So I flew to Lisbon to meet the man I thought was going to be my last first kiss into our third week of endless video calls.
I wanted to know as soon as possible: is he the one?
It’s that easy, my friends. My therapist told me not to go, not to invest before he invested. I chose not to listen. A flight to Lisbon to see a man who made me feel happier and more seen than anyone in the past 10 years felt like the best idea I could have come up with. Zero effort.
My last first kiss
Well, if this was my last first kiss let me tell you — it was one for the ages.
I landed and as per usual he video called me. I saw him standing at arrivals while we were on video call, both a little nervous and just so excited to meet.
Huge smile, gorgeous intense eyes, pretty much double the size I thought he would be in real life.
Big bones, muscles, hot AF, dressed in a light blue button up shirt, blue trousers and brown loafers. Perfect.
We had decided the day before I arrived that we wouldn’t kiss, that we’d only kiss when we really meant it.
We lasted one second before he put his big hand in my hair, another around my waist and gave me the very best first kiss I have ever received.
We made it to the car and just couldn’t stop kissing.
We walked into his place, he took my luggage up like the gentleman he is and he offered me a glass of water, then he began kissing me, pushing me softly with his body against a wall. He then wrapped all of my hair into is right hand and put his fist firmly on the wall.
That’s it guys. I melted.
He carried me into the bedroom. I am 1.78, that doesn’t happen like — ever.
After spending a few hours together sharing intimate stories about our lives and families, we went for a beautiful sushi dinner in Cascais, his hand on my leg in the car, him looking elegant and just so hot.
We walk in and a beautiful blonde is sitting at a table, I can tell there’s something there so I quickly head to our table and wait for him there. He had kissed her last summer, he said. Poor girl, I thought, if that’s all they did — after what I had just experienced.
His kisses — wow.
Dinner goes by quite smoothly. We drive back home telling each other crazy stories of life and we go to sleep for the first time next to each other. For a first night, we made little contact, my mind overthinking if perhaps he doesn’t like me quite that much.
I barely sleep.
Day 2
Here I am sitting in his living room while he’s out for work.
His flat is small but very sunny in an area that looks somewhat rough. It used to be the drugs neighborhood, he tells me.
Great. I think.
And because I have this amazing ability no only to adapt but also to feel extremely comfortable in the weirdest situations, my brain’s video editor feature immediately writes into the ‘story of our lives’ future projection, our first meeting into this drug ridden neighborhood as being so romantic.

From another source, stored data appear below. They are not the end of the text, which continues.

(** * Import extraction from JavaScript sources (gazelle/parse.go)

    A shallow embedding of [ParseJS], [unquoteImportString] and
    [compileJsImportPattern], together with the parts of the Go standard
    library they call: leftmost-first regular expression search
    ([regexp.FindAllSubmatch]), [bytes.Split], [bytes.Join],
    [strconv.Unquote], [strings.ToLower] and [sort.Strings]. *)

From Stdlib Require Import Ascii String.
From Stdlib Require Import List Arith ZArith Lia Bool.
From Stdlib Require Import Sorting.Sorted Sorting.Permutation.
Import ListNotations.
Open Scope list_scope.

Set Implicit Arguments.

(** ** Bytes *)

(** A Go [[]byte] or [string] is a sequence of 8-bit bytes. *)
Definition bytes := list ascii.

Definition B (s : string) : bytes := list_ascii_of_string s.

Definition byteZ (c : ascii) : Z := Z.of_N (N_of_ascii c).
Definition zbyte (z : Z) : ascii := ascii_of_N (Z.to_N (z mod 256)).

Definition dquote : ascii := ascii_of_nat 34.
Definition squote : ascii := ascii_of_nat 39.
Definition bslash : ascii := ascii_of_nat 92.
Definition newline : ascii := ascii_of_nat 10.
Definition bquote : ascii := ascii_of_nat 96.

(** [b[lo:hi]] for [lo <= hi <= len(b)]. *)
Definition slice (b : bytes) (lo hi : nat) : bytes := firstn (hi - lo) (skipn lo b).

(** [b[i] = c]; the callers below only write inside the buffer. *)
Fixpoint set_nth {A} (l : list A) (i : nat) (x : A) : list A :=
  match l, i with
  | [], _ => []
  | _ :: tl, 0 => x :: tl
  | y :: tl, S j => y :: set_nth tl j x
  end.

(** ** UTF-8 (package unicode/utf8) *)

Module utf8.

Definition RuneError : Z := 65533.
Definition RuneSelf : Z := 128.
Definition MaxRune : Z := 1114111.

Definition inb (lo hi : Z) (c : ascii) : bool :=
  (lo <=? byteZ c)%Z && (byteZ c <=? hi)%Z.

Definition cont (c : ascii) : bool := inb 128 191 c.

(** The accept range of the second byte, after the table [first] and
    [acceptRanges] of the package; [None] for a byte that starts no
    multi-byte sequence. *)
Definition second_range (b0 : ascii) : option (nat * Z * Z) :=
  let z := byteZ b0 in
  if (z <? 194)%Z then None
  else if (z <=? 223)%Z then Some (2%nat, 128%Z, 191%Z)
  else if (z =? 224)%Z then Some (3%nat, 160%Z, 191%Z)
  else if (z <=? 236)%Z then Some (3%nat, 128%Z, 191%Z)
  else if (z =? 237)%Z then Some (3%nat, 128%Z, 159%Z)
  else if (z <=? 239)%Z then Some (3%nat, 128%Z, 191%Z)
  else if (z =? 240)%Z then Some (4%nat, 144%Z, 191%Z)
  else if (z <=? 243)%Z then Some (4%nat, 128%Z, 191%Z)
  else if (z =? 244)%Z then Some (4%nat, 128%Z, 143%Z)
  else None.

I am a little bit worried but not that much, he feels like the kind of guy who’d punch someone out if he tried to hurt me. Like that’s really what I should be scared of…ok.
He picks me up after my call and I drive with him to run a work errand before heading to the beach.
A beautiful white beach called ‘Princesa’, 27 degrees, wind, waves.
He had a surf board but didn’t bring it as he wanted to truly spend time with me.
We walk on the beach for an hour or so chatting away.
We decide to dive into the ocean, wild, cold, beautiful, a bit like him at this point.
He was so warm on the phone and even in person the stories he tells me are very private yet the openness of connection just isn’t fully there. Nothing obvious, tangible, just something left in the air, unspoken.
I begin overthinking if perhaps he just doesn’t like me romantically. No hand in hand, barely any kisses but many smiles.
He walks into the ocean and I briefly loose sight of him. I look around for him and cannot spot him.
As I’m sitting there on the beach I begin wondering if perhaps this wasn’t a Tinder Swindler situation where he is about to steal all my stuff and I’m stuck there on the beach alone with no way to call home.
I begin counting the waves. Is he the Tinder Swindler my friends?
Is that why he told me to leave my phone in the car??!
Thank god he’s back.
I quickly discover he loves a little snuggling so I take any chance i get to be a little bit closer to him, to show him I’m there, that I am trying to connect with him but he seems to only be able to receive my fingers through his hair as you would the touch of a paid massage therapist.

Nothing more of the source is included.